**Data to examine**
• • •
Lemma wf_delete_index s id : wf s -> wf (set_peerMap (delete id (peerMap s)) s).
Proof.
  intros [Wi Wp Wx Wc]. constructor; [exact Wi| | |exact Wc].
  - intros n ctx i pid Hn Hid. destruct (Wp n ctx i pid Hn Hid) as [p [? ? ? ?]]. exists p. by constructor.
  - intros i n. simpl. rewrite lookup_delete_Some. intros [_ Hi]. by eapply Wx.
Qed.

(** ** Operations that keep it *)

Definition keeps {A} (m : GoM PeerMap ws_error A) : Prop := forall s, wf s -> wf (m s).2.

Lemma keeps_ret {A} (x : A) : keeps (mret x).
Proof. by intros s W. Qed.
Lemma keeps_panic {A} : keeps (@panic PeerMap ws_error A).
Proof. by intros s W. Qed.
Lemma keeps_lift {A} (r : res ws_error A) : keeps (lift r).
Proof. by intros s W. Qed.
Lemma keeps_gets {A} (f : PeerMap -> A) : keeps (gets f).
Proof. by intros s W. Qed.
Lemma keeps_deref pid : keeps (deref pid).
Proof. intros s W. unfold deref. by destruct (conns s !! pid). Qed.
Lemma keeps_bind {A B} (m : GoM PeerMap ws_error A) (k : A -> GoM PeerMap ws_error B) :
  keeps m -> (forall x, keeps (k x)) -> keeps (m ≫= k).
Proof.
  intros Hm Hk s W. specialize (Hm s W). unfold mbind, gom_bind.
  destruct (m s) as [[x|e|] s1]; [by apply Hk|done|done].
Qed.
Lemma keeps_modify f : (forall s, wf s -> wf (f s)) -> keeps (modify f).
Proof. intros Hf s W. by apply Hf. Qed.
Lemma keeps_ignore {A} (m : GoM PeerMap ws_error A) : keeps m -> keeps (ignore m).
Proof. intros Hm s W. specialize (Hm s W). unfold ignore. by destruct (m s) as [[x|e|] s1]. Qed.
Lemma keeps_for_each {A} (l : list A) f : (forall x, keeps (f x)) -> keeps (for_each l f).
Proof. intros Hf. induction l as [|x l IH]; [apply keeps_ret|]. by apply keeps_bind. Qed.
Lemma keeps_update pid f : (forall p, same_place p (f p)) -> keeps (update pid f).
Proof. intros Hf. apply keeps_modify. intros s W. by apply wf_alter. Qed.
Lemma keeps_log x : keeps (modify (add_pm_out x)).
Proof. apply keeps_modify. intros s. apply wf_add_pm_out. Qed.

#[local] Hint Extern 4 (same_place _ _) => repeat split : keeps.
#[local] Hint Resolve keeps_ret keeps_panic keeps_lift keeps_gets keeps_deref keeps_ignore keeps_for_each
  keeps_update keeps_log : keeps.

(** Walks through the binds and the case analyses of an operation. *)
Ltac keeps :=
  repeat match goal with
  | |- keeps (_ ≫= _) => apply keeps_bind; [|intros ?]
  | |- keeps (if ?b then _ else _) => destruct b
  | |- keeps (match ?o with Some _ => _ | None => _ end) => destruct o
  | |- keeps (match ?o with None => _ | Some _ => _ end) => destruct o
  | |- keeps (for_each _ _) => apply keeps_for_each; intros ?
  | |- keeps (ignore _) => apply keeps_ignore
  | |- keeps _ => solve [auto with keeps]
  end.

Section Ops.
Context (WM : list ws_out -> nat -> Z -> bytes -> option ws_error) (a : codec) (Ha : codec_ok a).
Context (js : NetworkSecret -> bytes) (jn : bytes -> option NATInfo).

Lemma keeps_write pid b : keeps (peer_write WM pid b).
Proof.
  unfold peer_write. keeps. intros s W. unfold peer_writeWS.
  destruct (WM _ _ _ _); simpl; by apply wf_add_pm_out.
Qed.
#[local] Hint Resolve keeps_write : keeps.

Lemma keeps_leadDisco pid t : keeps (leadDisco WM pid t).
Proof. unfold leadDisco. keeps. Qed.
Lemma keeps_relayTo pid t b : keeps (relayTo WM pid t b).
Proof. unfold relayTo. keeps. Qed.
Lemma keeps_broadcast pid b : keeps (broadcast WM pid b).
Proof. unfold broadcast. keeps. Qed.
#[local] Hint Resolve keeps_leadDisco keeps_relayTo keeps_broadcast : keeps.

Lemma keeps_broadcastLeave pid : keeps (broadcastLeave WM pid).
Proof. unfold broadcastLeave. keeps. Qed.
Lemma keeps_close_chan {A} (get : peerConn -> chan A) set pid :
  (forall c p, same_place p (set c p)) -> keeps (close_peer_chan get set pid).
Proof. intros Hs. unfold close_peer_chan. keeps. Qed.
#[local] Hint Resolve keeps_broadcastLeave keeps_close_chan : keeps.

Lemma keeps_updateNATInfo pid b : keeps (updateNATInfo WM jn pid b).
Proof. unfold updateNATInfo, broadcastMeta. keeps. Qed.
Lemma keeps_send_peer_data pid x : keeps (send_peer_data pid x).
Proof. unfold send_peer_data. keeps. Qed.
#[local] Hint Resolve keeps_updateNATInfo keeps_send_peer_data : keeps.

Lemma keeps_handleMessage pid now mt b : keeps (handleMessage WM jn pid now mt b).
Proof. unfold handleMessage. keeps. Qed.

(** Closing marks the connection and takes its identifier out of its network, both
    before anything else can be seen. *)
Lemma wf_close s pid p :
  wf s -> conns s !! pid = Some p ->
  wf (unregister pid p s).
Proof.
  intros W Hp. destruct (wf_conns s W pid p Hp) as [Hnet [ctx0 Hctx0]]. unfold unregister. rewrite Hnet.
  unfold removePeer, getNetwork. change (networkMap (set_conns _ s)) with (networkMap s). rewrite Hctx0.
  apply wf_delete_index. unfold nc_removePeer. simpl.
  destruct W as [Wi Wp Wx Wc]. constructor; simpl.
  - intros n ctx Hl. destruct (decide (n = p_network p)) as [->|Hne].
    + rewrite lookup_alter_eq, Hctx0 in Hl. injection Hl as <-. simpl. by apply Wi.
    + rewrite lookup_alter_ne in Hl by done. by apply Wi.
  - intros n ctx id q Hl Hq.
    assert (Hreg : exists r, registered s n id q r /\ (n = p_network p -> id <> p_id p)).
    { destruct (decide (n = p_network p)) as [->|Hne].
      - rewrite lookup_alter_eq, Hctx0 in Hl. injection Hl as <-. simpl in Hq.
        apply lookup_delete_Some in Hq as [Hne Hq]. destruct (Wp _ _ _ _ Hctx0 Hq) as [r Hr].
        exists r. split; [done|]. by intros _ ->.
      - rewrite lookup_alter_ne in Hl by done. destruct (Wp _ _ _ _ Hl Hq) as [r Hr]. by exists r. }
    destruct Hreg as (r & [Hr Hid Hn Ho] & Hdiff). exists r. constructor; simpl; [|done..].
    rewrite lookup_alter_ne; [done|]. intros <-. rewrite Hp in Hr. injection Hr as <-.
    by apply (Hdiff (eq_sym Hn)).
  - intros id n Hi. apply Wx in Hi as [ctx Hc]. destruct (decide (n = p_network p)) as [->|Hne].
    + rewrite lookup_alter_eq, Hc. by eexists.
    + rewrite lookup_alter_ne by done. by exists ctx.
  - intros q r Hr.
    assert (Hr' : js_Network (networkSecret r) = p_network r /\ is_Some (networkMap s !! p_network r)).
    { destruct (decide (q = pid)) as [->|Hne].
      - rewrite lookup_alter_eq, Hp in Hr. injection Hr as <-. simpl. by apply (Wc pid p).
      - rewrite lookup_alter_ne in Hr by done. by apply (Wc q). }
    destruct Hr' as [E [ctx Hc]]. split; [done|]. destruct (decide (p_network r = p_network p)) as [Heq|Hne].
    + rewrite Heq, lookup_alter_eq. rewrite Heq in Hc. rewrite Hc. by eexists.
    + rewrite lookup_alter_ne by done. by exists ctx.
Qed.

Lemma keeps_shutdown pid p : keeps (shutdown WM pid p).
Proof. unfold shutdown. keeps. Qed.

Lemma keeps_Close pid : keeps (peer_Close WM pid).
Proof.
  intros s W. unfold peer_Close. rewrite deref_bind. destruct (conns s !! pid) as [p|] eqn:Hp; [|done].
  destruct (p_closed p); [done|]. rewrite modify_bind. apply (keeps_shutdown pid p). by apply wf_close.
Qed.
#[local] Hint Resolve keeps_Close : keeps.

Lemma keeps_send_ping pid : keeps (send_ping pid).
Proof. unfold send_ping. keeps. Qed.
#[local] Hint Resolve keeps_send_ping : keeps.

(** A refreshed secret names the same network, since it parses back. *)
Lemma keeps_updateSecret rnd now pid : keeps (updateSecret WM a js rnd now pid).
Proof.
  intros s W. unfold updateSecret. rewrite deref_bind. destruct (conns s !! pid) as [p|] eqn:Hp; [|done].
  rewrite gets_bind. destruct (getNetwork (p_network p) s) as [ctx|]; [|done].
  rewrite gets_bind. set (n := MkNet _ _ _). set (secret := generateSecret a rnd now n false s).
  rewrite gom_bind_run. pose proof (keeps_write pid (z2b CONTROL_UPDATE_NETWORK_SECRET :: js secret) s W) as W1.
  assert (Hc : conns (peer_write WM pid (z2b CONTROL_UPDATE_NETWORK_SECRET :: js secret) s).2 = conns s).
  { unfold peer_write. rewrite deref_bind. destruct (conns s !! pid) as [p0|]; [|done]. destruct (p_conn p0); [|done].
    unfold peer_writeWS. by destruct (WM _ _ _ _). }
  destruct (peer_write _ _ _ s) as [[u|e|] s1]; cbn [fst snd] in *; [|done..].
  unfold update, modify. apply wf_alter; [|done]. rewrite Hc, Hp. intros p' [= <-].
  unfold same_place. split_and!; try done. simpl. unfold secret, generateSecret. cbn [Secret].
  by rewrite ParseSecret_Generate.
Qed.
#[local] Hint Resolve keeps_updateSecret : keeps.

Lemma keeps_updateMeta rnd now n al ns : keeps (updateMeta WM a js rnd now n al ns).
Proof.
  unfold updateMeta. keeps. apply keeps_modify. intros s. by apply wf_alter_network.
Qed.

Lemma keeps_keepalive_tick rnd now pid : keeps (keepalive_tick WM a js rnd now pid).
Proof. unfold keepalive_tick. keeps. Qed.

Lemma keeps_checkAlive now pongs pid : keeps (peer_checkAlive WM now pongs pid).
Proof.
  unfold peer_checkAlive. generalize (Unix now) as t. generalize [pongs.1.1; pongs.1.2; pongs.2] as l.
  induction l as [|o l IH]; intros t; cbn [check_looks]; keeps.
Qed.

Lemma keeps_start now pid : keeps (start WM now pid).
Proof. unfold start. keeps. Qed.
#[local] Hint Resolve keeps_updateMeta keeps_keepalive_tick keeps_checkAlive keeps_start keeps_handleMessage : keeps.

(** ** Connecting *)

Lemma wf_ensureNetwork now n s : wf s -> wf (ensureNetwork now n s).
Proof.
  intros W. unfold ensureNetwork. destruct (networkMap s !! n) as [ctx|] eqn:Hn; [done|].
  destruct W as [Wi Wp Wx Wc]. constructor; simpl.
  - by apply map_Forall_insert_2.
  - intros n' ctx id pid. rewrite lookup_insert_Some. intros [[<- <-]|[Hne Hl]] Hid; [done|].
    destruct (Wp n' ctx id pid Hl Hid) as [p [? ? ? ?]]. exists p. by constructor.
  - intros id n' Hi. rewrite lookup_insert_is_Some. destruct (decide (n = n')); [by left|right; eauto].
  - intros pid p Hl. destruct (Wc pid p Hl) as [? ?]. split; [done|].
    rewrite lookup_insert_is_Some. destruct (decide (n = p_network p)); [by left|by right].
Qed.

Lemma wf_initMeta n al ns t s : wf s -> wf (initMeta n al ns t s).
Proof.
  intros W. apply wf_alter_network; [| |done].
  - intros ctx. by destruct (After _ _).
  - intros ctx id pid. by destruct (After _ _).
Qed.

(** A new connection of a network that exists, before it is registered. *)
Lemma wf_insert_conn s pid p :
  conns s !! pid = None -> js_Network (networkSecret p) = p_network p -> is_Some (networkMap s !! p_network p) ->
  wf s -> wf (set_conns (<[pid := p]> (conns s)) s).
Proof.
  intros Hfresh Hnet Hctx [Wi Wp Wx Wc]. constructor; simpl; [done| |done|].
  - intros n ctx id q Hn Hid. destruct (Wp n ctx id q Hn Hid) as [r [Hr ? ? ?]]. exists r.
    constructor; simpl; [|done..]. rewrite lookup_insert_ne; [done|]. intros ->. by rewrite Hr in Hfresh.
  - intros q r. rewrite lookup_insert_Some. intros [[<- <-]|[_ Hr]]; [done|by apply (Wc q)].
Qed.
• • •
**Task details**
All lines in the listing above from the line containing "- intros n'" to the line containing "rewrite lookup_insert_is_Some. destruct (decide (n = p_network", inclusive, should be retyped exactly; no other lines should appear.

**Response for this exercise**
  - intros n' ctx id pid. rewrite lookup_insert_Some. intros [[<- <-]|[Hne Hl]] Hid; [done|].
    destruct (Wp n' ctx id pid Hl Hid) as [p [? ? ? ?]]. exists p. by constructor.
  - intros id n' Hi. rewrite lookup_insert_is_Some. destruct (decide (n = n')); [by left|right; eauto].
  - intros pid p Hl. destruct (Wc pid p Hl) as [? ?]. split; [done|].
    rewrite lookup_insert_is_Some. destruct (decide (n = p_network p)); [by left|by right].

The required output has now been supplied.